* [FFmpeg-devel] [PATCH 2/5] libswscale: Avx2 hscale can process inputs of any size.
@ 2022-02-09 9:13 Alan Kelly
0 siblings, 0 replies; only message in thread
From: Alan Kelly @ 2022-02-09 9:13 UTC (permalink / raw)
To: ffmpeg-devel; +Cc: Alan Kelly
The main loop processes blocks of 16 pixels.
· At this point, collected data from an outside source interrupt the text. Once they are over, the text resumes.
(** Two connections that ask for the same subject: the second insertion fails
    with an error of the database, where a repeated request is otherwise answered
    with the one that stands. *)
Example concurrent_requests_collide :
  match w_intents (do_plan (AskCreate ask) (do_plan (AskCreate ask) w0)) with
  | [second; first] =>
      answer (perform first ;; perform second) w0
        = Err (Sql (ConstraintViolation "approval_requests.category, approval_requests.subject_hash"))
  | _ => False
  end
  ∧ ap_id <$> ok (answer (create ask) w1) = Some 3.
Proof. split; vm_compute; reflexivity. Qed.

(** The delivery of a request on a channel is recorded once.  A second attempt
    under another correlation is ignored by the insertion, and the lookup by the
    correlation then fails. *)
Example second_delivery_disappears :
  answer (record_delivery_pending 3 "telegram" "chat" "c2" 12)
    (after (record_delivery_pending 3 "telegram" "chat" "c1" 11) w1)
  = Err (Storage "approval delivery disappeared").
Proof. vm_compute. reflexivity. Qed.

(** A rejection that repeats an earlier one with another reason succeeds, and
    the reason is dropped. *)
Example second_reason_is_dropped :
  let rejected := after (Approvals.resolve policy 3 0 owner_on_telegram (Reject (Some "too risky")) 20) w1 in
  (λ a, rs_reason <$> ap_resolution a)
    <$> ok (answer (Approvals.resolve policy 3 0 owner_on_telegram (Reject (Some "owner requested revision")) 21) rejected)
  = Some (Some (Some "too risky")).
Proof. vm_compute. reflexivity. Qed.

(** Recording an external request again erases the decision on record. *)
Example decision_on_record_is_erased :
  let asked := after (record_external_request "c" "mcp" "read a file" 1) w0 in
  let decided := after (record_external_resolution "c" "deny" 2) asked in
  let again := after (record_external_request "c" "mcp" "read a file" 3) decided in
  (λ w, au_decision <$> db_audit (w_db w) !! "c") <$> [decided; again] = [Some (Some "deny"); Some None].
Proof. vm_compute. reflexivity. Qed.

(** A text cut to its bound is longer than the bound. *)
Example bounded_text_exceeds_its_bound : len (bound_text "abcdefgh" 4) = 7.
Proof. vm_compute. reflexivity. Qed.

(** The same scope in two spellings: which of them is kept, and with it the hash,
    depends on the order of the list. *)
Definition scope_digest : ApprovalDigest :=
  {| subject_json := λ s, inr (String.concat "," (sj_allowed_scope s)); sha256_of := λ text, text |}.

Example hash_depends_on_the_order_of_spellings :
  paths_eqb ["docs//a"; "docs/a"] ["docs/a"; "docs//a"] = true
  ∧ @subject_hash scope_digest (with_scope ["docs//a"; "docs/a"] patch) = Ok "docs//a"
  ∧ @subject_hash scope_digest (with_scope ["docs/a"; "docs//a"] patch) = Ok "docs/a".
Proof. split_and!; vm_compute; reflexivity. Qed.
The tail processes blocks
of size 4.
---
libswscale/x86/scale_avx2.asm | 48 +++++++++++++++++++++++++++++++++--
1 file changed, 46 insertions(+), 2 deletions(-)
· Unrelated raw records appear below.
(** Whatever fails, a migration that changed the genome file left the candidate
    in it and a snapshot of the genome before. *)
Lemma migrate_spec exact candidate g r n :
  is_Some (rt_genome_path r) → (exact → exact_store (rt_store r) ∧ exact_json g) → holds r g →
  wp (migrate_ candidate)
    (λ res r' _, res ≠ Panic
       ∧ (rt_genome_file r' = rt_genome_file r ∨ holds r' (rc_genome candidate) ∧ undo_ready exact g r')
       ∧ ((∃ result, res = Ok result) → holds r' (rc_genome candidate) ∧ undo_ready exact g r')
       ∧ (quiet → ∃ result, res = Ok result)) r n.
Proof.
  intros Hp Hex Hg. unfold migrate_. wp_steps.
  eapply wp_mono; [by apply read_genome_spec|]. intros res r1 n1 (Hnp & (P1 & S1 & G1 & F1) & Hok & Hq).
  destruct res as [g'|e|]; [|split_and!; auto; [naive_solver|intros Hqu; by specialize (Hq Hqu)]|done].
  rewrite (Hok g' eq_refl). clear Hok. wp_steps.
  eapply wp_mono; [apply (save_snapshot_spec exact); [by rewrite P1|by rewrite S1]|].
  intros res r2 n2 (Hnp2 & G2 & Hu2 & Hq2).
  destruct res as [[]|e|]; [|split_and!; auto; [left; congruence|naive_solver|intros Hqu; by specialize (Hq2 Hqu)]|done].
  specialize (Hu2 eq_refl). wp_steps. eapply wp_mono; [apply record_migration_spec|].
  intros ? r3 n3 ((P3 & S3 & G3 & F3) & result & ->). apply (undo_ready_same exact g r2 r3) in Hu2; [|done..].
  wp_steps. unfold save_if_configured. wp_steps. destruct Hu2 as ([path Hpath] & Hu2). rewrite Hpath.
  eapply wp_mono; [apply save_spec|]. intros res r4 n4 (Hnp4 & Hr4 & Hok4 & Hq4).
  assert (∀ file, genome_yaml (rc_genome candidate) = inr file →
            holds (set_genome_file file r3) (rc_genome candidate) ∧ undo_ready exact g (set_genome_file file r3)) as Hset.
  { intros file Hf. split; [by apply (yaml_roundtrip _ file)|]. split; [by exists path|done]. }
  destruct res as [[]|e|]; [| |done].
  2: { split_and!; [done| |naive_solver|intros Hqu; by specialize (Hq4 Hqu)].
       destruct Hr4 as [->|(file & Hf & ->)]; [left; congruence|right; auto]. }
  destruct (Hok4 eq_refl) as (file & Hf & ->). destruct (Hset file Hf) as [Hh Hu]. wp_steps.
  eapply wp_mono; [by apply record_current_spec|]. intros res r5 n5 (Hnp5 & G5 & Hu5 & Hq5).
  assert (holds r5 (rc_genome candidate)) as Hh5 by (unfold holds in *; by rewrite G5).
  destruct res as [[]|e|]; [|split_and!; auto; naive_solver|done]. wp_steps. split_and!; eauto.
Qed.

Lemma restart_spec (exact : Prop) g r n :
  exact → undo_ready exact g r →
  wp restart (λ res r' _, rt_genome_file r' = rt_genome_file r
                ∧ (res = Ok tt → undo_ready exact g r') ∧ (quiet → res = Ok tt)) r n.
Proof.
  intros He ([path Hp] & Hl & Hdur). destruct (Hdur He) as (Hs & file & durable & Hf & Hd & Hsn). unfold restart, open_store. wp_steps. rewrite Hp, Hf.
  wp_steps. apply wp_read_file; intros.
  2: { wp_steps. split_and!; try done. intros (_ & Hq & _). by rewrite Hq in H. }
  rewrite Hd. cbn [with_context]. wp_steps. split_and!; try done. intros _. unfold undo_ready, exact_store, last_is in *.
  cbn. rewrite Hsn, Hp. split_and!; [by exists path|done|]. intros _. split; [done|]. by exists file, durable.
Qed.

Lemma pop_app {A} (l : list A) x : pop (l ++ [x]) = Some (l, x).
Proof. unfold pop. rewrite reverse_snoc. by rewrite reverse_involutive. Qed.

Lemma rollback_spec exact g r n :
  undo_ready exact g r →
  wp rollback_ (λ res r' _, res ≠ Panic ∧ (res = Ok tt → holds r' g) ∧ (quiet → res = Ok tt)) r n.
Proof.
  intros (Hp & (before & v & json & Hj & Hsn) & _). unfold rollback_, roll_back_store. wp_steps.
  all: match goal with Hpop : pop _ = _ |- _ => rewrite Hsn, pop_app in Hpop; simplify_eq end.
  wp_steps. cbn [sn_genome sn_digest]. unfold digest at 1. rewrite Hj.
  cbn [encoded]. wp_steps. cbv zeta. wp_steps.
  2: { by rewrite bool_decide_eq_true_2 in *. }
  eapply wp_mono; [by apply persist_spec|]. intros res r' n' (Hnp & Hr & _ & Hq).
  destruct res as [[]|e|]; [|by split_and!|done]. wp_steps. unfold save_if_configured. wp_steps.
  destruct Hp as [path Hp]. replace (rt_genome_path r') with (Some path) by (by destruct Hr as [->|(? & _ & ->)]).
  eapply wp_mono; [apply save_spec|]. intros res r'' n'' (Hnp' & _ & Hok & Hq').
  destruct res as [[]|e|]; [|by split_and!|done]. wp_steps. destruct (Hok eq_refl) as (file & Hf & ->).
  split_and!; try done. intros _. by apply (yaml_roundtrip _ file).
Qed.

(** C31. Migrations can be undone, with a genome path configured and whatever read,
    write or encoding fails.  A migration does not panic; one that returns has put
    the candidate in the genome file; one that fails has left the file alone or put
    the candidate in it.  Whenever the file has changed, a rollback by the same
    process that returns puts the genome back that was there before; and when
    nothing fails, the migration and the rollback return.  The genome is read from
    and written to a YAML file, which keeps it; nothing is assumed of the numbers in
    the JSON file of the snapshots. *)
Theorem migration_can_be_undone candidate g r n :
  is_Some (rt_genome_path r) → holds r g →
  wp (migrate_ candidate)
    (λ res r' n', res ≠ Panic ∧ ((∃ result, res = Ok result) → holds r' (rc_genome candidate))
       ∧ (quiet → ∃ result, res = Ok result)
       ∧ (rt_genome_file r' = rt_genome_file r
          ∨ holds r' (rc_genome candidate)
            ∧ wp rollback_ (λ res' r'' _, res' ≠ Panic ∧ (res' = Ok tt → holds r'' g) ∧ (quiet → res' = Ok tt)) r' n')) r n.
Proof.
  intros Hp Hg. eapply wp_mono; [by apply (migrate_spec False)|].
  intros res r' n' (Hnp & [?|[Hh Hu]] & Hok & Hq); (split_and!; [done|naive_solver|done|]); [by left|right].
  split; [done|]. by eapply rollback_spec.
Qed.

(** A rollback after any number of restarts. *)
Definition later_rollback (restarts : nat) : M Runtime text unit := Nat.iter restarts (λ m, restart ;; m) rollback_.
diff --git a/libswscale/x86/scale_avx2.asm b/libswscale/x86/scale_avx2.asm
index 20acdbd633..dc42abb100 100644
--- a/libswscale/x86/scale_avx2.asm
+++ b/libswscale/x86/scale_avx2.asm
@@ -53,6 +53,9 @@ cglobal hscale8to15_%1, 7, 9, 16, pos0, dst, w, srcmem, filter, fltpos, fltsize,
mova m14, [four]
shr fltsized, 2
%endif
+ cmp wq, 16
+ jl .tail_loop
+ mov countq, 0x10
.loop:
movu m1, [fltposq]
movu m2, [fltposq+32]
@@ -97,11 +100,52 @@ cglobal hscale8to15_%1, 7, 9, 16, pos0, dst, w, srcmem, filter, fltpos, fltsize,
vpsrad m6, 7
vpackssdw m5, m5, m6
vpermd m5, m15, m5
- vmovdqu [dstq + countq * 2], m5
+ vmovdqu [dstq], m5
+ add dstq, 0x20
add fltposq, 0x40
add countq, 0x10
cmp countq, wq
- jl .loop
+ jle .loop
+
+ sub countq, 0x10
+ cmp countq, wq
+ jge .end
+
+.tail_loop:
+ movu xm1, [fltposq]
+%ifidn %1, X4
+ pxor xm9, xm9
+ pxor xm10, xm10
+ xor innerq, innerq
+.tail_innerloop:
+%endif
+ vpcmpeqd xm13, xm13
+ vpgatherdd xm3,[srcmemq + xm1], xm13
+ vpunpcklbw xm5, xm3, xm0
+ vpunpckhbw xm6, xm3, xm0
+ vpmaddwd xm5, xm5, [filterq]
+ vpmaddwd xm6, xm6, [filterq + 16]
+ add filterq, 0x20
+%ifidn %1, X4
+ paddd xm9, xm5
+ paddd xm10, xm6
+ paddd xm1, xm14
+ add innerq, 1
+ cmp innerq, fltsizeq
+ jl .tail_innerloop
+ vphaddd xm5, xm9, xm10
+%else
+ vphaddd xm5, xm5, xm6
+%endif
+ vpsrad xm5, 7
+ vpackssdw xm5, xm5, xm5
+ vmovq [dstq], xm5
+ add dstq, 0x8
+ add fltposq, 0x10
+ add countq, 0x4
+ cmp countq, wq
+ jl .tail_loop
+.end:
REP_RET
%endmacro
--
2.35.0.263.gb82422642f-goog
_______________________________________________
ffmpeg-devel mailing list
ffmpeg-devel@ffmpeg.org
https://ffmpeg.org/mailman/listinfo/ffmpeg-devel
To unsubscribe, visit link above, or email
ffmpeg-devel-request@ffmpeg.org with subject "unsubscribe".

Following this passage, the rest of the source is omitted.